**Saved entries**.
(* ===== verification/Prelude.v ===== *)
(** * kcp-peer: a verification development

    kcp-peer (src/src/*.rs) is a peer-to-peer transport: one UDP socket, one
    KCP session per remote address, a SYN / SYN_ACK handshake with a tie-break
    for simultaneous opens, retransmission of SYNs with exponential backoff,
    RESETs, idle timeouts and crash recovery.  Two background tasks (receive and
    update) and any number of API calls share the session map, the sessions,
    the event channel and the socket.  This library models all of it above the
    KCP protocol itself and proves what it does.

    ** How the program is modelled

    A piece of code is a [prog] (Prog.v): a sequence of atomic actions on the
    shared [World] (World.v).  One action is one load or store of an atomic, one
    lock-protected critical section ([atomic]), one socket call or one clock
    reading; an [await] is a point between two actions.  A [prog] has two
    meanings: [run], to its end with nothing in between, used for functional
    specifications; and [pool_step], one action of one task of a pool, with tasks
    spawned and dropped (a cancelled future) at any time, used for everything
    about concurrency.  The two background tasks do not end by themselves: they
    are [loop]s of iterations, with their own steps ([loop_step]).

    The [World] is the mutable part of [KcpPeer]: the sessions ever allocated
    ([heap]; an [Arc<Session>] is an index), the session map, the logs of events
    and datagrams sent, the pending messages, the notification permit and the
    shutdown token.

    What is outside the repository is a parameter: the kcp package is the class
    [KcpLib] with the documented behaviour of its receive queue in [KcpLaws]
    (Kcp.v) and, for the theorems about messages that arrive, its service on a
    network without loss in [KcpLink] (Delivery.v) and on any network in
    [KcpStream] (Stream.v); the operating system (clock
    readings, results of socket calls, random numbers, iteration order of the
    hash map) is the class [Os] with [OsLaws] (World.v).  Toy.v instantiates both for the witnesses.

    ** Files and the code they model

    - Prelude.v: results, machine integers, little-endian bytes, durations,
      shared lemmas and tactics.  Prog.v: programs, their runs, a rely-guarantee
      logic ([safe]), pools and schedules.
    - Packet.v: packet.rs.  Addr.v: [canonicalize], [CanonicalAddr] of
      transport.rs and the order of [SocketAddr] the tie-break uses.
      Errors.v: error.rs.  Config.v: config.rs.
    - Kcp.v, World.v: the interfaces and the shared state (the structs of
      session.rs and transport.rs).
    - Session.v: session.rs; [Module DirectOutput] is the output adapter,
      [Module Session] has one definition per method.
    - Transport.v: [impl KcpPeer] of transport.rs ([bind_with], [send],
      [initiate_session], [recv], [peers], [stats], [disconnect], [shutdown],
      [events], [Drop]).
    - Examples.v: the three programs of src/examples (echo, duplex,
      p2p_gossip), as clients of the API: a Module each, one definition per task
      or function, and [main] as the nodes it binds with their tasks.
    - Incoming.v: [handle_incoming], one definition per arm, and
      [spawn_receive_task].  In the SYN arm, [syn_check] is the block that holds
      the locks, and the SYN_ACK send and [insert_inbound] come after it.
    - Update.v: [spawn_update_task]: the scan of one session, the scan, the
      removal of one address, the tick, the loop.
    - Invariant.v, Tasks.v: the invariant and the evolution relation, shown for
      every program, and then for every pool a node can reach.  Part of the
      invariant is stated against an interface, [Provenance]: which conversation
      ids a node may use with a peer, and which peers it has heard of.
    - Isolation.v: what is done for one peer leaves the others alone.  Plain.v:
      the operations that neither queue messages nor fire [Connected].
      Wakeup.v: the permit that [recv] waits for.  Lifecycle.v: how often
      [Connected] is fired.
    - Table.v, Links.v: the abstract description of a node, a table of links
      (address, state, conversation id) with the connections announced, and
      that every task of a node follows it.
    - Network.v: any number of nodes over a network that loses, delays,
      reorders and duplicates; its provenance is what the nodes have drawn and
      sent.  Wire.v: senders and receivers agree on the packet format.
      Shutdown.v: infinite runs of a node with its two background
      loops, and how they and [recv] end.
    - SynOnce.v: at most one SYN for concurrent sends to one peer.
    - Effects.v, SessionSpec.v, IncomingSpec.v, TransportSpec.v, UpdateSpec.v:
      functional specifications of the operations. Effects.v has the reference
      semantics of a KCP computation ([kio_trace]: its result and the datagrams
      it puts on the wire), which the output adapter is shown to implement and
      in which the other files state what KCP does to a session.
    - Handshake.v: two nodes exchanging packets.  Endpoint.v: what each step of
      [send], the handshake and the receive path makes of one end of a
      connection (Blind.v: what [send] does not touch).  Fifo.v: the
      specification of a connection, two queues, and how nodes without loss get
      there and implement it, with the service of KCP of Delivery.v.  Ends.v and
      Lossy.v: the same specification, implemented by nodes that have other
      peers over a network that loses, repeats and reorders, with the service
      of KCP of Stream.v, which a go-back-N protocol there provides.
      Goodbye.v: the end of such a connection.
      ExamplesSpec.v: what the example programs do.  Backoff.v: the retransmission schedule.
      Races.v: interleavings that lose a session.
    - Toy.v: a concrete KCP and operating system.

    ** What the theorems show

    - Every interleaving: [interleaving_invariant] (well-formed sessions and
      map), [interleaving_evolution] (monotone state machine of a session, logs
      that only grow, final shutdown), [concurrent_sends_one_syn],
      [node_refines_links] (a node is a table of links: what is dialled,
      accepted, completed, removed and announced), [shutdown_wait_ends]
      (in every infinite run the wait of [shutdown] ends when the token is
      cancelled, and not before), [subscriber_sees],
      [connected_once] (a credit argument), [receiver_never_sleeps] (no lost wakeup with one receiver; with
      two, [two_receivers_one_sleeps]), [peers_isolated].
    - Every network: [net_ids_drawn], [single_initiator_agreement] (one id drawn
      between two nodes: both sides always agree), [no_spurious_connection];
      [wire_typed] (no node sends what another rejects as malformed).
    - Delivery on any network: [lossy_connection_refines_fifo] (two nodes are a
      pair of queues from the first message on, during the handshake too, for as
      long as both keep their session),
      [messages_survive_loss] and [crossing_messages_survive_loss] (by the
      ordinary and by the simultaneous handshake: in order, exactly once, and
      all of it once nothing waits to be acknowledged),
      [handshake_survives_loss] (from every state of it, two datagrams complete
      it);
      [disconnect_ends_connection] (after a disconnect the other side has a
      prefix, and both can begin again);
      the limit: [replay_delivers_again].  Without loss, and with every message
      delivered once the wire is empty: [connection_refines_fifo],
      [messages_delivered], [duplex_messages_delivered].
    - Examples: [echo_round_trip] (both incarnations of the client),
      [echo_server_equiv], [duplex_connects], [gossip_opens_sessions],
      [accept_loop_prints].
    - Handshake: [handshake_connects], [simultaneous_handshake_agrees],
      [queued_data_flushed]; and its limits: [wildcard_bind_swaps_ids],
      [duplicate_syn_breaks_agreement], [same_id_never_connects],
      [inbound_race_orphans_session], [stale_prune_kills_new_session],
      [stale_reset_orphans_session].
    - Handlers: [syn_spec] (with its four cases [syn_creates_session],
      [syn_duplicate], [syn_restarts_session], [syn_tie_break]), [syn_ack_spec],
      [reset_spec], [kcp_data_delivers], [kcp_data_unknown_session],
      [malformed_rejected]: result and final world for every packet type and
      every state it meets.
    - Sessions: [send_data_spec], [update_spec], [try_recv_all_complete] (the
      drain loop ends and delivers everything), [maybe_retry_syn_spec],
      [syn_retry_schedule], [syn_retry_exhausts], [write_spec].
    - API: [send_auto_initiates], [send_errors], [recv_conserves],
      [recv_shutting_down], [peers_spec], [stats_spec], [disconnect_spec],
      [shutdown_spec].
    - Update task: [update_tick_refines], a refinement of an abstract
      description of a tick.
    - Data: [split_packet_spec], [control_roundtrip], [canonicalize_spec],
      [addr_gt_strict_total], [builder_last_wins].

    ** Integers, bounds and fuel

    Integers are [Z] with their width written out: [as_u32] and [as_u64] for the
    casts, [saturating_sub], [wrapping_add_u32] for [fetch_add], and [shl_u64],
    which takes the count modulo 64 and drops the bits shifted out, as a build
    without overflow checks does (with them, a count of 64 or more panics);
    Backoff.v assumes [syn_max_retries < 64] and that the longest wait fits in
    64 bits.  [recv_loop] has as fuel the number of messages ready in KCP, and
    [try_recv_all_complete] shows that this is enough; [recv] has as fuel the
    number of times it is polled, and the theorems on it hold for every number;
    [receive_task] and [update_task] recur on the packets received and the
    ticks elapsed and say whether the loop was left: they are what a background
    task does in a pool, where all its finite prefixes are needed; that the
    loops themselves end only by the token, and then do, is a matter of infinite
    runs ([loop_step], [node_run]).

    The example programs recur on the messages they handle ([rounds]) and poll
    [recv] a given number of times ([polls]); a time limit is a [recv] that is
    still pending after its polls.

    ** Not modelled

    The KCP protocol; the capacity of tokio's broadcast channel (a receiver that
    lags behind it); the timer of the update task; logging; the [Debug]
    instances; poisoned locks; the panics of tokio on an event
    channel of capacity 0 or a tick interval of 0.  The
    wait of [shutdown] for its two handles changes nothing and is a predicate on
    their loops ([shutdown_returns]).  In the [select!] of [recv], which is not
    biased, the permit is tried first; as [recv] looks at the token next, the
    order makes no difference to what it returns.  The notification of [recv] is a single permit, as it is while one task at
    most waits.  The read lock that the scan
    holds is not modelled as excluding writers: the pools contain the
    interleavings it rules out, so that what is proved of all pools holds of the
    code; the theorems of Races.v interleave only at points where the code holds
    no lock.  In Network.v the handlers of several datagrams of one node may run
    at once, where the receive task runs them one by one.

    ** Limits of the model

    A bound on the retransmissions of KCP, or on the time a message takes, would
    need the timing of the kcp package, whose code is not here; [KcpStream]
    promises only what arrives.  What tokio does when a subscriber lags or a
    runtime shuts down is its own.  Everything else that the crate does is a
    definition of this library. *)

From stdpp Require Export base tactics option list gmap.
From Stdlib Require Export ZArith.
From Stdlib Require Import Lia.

**WHAT YOU WILL DO**.
Count the lines in the entries above that include the string "tokio", then give only that figure.

**TASK RESULT**.
3